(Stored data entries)
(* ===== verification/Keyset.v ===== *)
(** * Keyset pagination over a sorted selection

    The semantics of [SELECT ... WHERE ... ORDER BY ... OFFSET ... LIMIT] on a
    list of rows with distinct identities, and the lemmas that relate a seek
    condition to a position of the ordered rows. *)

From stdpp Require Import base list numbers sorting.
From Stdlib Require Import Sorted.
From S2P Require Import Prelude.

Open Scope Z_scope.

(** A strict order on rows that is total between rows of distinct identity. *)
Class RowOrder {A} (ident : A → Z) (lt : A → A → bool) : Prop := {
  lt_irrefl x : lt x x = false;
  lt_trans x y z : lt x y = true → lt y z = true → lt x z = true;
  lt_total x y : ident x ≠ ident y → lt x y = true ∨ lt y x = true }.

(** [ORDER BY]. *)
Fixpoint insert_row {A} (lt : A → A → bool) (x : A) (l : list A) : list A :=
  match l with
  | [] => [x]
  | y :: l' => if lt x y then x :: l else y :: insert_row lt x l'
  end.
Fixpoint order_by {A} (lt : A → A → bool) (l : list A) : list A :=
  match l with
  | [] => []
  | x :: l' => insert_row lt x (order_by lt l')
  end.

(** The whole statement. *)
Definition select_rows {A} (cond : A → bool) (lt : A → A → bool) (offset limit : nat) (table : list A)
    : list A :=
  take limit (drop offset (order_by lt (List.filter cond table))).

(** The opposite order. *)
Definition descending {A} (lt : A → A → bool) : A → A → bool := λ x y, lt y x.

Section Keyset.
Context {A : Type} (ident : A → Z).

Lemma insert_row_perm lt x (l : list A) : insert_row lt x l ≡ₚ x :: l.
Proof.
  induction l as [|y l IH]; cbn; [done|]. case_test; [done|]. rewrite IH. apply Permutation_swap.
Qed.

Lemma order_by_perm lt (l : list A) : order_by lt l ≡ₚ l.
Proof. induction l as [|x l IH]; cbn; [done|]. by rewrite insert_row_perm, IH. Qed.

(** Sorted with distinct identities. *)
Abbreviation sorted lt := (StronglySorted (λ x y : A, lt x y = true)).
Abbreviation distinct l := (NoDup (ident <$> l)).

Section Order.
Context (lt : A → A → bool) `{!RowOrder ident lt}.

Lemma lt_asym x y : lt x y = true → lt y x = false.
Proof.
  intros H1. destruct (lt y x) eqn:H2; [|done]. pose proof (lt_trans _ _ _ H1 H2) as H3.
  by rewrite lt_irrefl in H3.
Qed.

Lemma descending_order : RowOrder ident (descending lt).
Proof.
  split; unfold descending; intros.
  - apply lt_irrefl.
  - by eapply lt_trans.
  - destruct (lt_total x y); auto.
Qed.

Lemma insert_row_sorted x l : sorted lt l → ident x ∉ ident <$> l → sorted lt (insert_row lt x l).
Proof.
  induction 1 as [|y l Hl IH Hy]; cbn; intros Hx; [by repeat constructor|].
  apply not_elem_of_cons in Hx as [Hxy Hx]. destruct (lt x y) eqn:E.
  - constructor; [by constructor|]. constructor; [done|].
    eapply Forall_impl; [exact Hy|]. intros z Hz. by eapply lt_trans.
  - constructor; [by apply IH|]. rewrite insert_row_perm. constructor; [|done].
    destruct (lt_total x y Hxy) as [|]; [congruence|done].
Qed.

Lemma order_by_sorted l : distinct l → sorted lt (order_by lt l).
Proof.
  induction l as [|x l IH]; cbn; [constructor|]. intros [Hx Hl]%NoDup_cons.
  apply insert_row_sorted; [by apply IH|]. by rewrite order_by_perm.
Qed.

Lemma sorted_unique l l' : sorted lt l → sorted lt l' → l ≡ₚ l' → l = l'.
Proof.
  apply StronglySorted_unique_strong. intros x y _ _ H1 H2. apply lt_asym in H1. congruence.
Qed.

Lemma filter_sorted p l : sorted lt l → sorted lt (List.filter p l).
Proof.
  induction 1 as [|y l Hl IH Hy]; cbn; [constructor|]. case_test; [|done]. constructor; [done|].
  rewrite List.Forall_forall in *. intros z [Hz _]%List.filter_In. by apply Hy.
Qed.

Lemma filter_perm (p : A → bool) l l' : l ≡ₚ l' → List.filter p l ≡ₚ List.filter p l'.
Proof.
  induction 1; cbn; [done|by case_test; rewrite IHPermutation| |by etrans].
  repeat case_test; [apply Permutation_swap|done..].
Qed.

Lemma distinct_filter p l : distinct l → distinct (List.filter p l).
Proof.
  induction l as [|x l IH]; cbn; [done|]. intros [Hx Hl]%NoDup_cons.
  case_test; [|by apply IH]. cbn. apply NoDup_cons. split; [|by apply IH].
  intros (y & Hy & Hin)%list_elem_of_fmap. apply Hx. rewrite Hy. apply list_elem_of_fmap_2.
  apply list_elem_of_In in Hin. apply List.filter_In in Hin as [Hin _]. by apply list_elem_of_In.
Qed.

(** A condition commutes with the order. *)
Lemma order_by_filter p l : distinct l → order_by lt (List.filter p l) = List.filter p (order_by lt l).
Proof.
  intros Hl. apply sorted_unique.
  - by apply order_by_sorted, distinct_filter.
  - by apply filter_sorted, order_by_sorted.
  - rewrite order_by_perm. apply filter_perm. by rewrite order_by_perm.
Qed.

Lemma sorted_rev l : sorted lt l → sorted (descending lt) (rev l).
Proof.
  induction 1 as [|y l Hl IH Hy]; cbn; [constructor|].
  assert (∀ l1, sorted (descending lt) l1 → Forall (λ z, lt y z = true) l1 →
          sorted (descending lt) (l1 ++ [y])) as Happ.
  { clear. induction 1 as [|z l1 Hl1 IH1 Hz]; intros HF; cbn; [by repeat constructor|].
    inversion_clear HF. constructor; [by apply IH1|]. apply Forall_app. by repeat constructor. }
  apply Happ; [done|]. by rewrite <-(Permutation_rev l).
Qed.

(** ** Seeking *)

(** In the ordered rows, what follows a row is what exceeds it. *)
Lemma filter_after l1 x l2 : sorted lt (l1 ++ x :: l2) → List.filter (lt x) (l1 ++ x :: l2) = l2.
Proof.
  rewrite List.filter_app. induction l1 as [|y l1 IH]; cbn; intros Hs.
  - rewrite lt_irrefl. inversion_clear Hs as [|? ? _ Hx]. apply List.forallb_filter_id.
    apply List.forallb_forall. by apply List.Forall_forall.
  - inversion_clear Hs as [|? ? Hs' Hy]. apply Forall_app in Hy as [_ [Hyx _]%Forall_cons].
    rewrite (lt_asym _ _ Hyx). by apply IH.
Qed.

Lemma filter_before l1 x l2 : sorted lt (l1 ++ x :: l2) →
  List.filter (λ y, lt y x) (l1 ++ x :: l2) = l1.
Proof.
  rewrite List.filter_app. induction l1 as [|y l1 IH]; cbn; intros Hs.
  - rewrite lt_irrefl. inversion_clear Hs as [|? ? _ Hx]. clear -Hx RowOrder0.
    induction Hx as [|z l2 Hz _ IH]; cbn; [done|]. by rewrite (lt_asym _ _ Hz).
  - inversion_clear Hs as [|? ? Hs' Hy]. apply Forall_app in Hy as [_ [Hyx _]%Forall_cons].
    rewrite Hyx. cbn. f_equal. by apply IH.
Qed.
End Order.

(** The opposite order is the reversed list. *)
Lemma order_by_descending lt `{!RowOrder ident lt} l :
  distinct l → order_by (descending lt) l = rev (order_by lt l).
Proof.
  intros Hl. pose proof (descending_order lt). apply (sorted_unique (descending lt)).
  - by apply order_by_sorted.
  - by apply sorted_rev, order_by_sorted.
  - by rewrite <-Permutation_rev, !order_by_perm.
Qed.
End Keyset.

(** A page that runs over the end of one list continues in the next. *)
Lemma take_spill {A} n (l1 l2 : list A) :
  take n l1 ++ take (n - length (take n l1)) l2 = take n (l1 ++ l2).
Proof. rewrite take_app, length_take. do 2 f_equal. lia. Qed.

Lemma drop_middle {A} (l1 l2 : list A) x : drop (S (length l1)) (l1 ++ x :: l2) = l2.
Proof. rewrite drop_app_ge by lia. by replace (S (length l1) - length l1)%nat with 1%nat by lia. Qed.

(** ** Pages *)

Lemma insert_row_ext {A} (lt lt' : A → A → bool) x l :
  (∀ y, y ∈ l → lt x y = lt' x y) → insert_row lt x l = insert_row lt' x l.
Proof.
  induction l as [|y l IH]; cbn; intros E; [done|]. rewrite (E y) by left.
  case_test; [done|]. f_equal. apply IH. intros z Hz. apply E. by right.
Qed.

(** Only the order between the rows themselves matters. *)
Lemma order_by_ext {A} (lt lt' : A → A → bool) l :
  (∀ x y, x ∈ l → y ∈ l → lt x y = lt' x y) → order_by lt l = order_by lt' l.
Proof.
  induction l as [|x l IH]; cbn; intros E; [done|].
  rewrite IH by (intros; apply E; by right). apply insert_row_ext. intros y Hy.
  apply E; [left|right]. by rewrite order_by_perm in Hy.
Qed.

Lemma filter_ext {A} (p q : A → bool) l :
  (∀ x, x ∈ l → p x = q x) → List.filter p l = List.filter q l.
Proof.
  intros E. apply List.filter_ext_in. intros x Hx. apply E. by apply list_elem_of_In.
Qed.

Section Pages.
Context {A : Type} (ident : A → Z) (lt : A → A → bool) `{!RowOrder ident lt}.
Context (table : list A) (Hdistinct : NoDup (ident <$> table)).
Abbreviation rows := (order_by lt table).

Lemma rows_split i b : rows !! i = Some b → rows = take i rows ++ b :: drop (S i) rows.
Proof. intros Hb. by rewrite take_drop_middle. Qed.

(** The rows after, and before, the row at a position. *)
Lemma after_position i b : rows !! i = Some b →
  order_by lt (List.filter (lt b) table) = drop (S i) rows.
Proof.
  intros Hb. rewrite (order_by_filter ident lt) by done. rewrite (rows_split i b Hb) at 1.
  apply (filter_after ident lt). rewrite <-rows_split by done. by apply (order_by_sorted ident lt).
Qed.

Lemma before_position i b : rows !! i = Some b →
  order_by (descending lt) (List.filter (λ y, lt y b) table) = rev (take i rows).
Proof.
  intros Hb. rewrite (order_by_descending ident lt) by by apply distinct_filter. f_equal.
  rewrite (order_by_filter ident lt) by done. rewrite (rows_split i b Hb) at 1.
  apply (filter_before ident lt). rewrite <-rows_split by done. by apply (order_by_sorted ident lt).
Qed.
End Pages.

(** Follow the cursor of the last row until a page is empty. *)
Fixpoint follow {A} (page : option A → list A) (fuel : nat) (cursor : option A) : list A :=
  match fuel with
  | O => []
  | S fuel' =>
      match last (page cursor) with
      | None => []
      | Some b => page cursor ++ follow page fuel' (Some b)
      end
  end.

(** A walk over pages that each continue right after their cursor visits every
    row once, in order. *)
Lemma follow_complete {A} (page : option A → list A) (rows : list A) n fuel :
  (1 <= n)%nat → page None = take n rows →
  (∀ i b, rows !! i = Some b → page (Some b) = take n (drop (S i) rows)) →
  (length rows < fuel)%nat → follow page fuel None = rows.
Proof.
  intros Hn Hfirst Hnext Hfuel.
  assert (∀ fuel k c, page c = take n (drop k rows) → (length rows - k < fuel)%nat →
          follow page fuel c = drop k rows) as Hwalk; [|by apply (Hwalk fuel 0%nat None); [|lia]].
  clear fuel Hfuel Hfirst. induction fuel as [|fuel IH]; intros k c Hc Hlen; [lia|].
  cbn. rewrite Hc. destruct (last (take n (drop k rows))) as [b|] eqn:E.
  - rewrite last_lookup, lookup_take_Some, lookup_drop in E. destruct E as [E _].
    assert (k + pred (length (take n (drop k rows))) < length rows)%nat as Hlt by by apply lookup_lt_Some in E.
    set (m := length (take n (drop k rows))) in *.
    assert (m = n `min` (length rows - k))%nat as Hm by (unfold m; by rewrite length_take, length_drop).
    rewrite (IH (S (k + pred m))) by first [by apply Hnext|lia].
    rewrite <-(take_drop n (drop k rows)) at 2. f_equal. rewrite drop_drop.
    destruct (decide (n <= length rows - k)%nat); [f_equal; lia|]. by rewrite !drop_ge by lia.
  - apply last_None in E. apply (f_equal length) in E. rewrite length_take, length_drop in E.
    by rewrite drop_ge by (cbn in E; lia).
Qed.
--
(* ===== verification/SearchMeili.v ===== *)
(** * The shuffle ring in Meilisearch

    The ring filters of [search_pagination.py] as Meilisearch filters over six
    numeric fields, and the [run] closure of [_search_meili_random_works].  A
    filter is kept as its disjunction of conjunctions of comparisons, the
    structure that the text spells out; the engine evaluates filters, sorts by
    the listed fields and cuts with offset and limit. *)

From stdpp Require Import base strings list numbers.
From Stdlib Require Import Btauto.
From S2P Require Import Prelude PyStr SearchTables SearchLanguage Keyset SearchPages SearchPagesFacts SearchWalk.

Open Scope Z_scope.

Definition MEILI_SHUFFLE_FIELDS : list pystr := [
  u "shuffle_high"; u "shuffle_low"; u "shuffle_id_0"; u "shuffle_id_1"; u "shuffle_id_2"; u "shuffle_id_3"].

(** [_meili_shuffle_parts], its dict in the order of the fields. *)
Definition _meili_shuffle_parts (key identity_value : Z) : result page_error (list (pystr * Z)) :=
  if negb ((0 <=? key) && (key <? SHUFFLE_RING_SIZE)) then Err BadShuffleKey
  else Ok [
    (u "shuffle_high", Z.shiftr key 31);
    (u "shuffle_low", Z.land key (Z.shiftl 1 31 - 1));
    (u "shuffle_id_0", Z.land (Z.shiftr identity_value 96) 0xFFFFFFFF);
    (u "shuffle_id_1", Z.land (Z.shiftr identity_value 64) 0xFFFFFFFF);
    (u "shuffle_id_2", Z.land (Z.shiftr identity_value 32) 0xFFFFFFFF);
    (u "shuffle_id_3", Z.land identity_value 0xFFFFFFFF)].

* WHAT THE TASK REQUIRES
Repeat, exactly as they stand above, the lines from the line with "take limit (drop" to the line with "Lemma order_by_perm lt", both lines included.

* EXERCISE RESPONSE
  take limit (drop offset (order_by lt (List.filter cond table))).

(** The opposite order. *)
Definition descending {A} (lt : A → A → bool) : A → A → bool := λ x y, lt y x.

Section Keyset.
Context {A : Type} (ident : A → Z).

Lemma insert_row_perm lt x (l : list A) : insert_row lt x l ≡ₚ x :: l.
Proof.
  induction l as [|y l IH]; cbn; [done|]. case_test; [done|]. rewrite IH. apply Permutation_swap.
Qed.

Lemma order_by_perm lt (l : list A) : order_by lt l ≡ₚ l.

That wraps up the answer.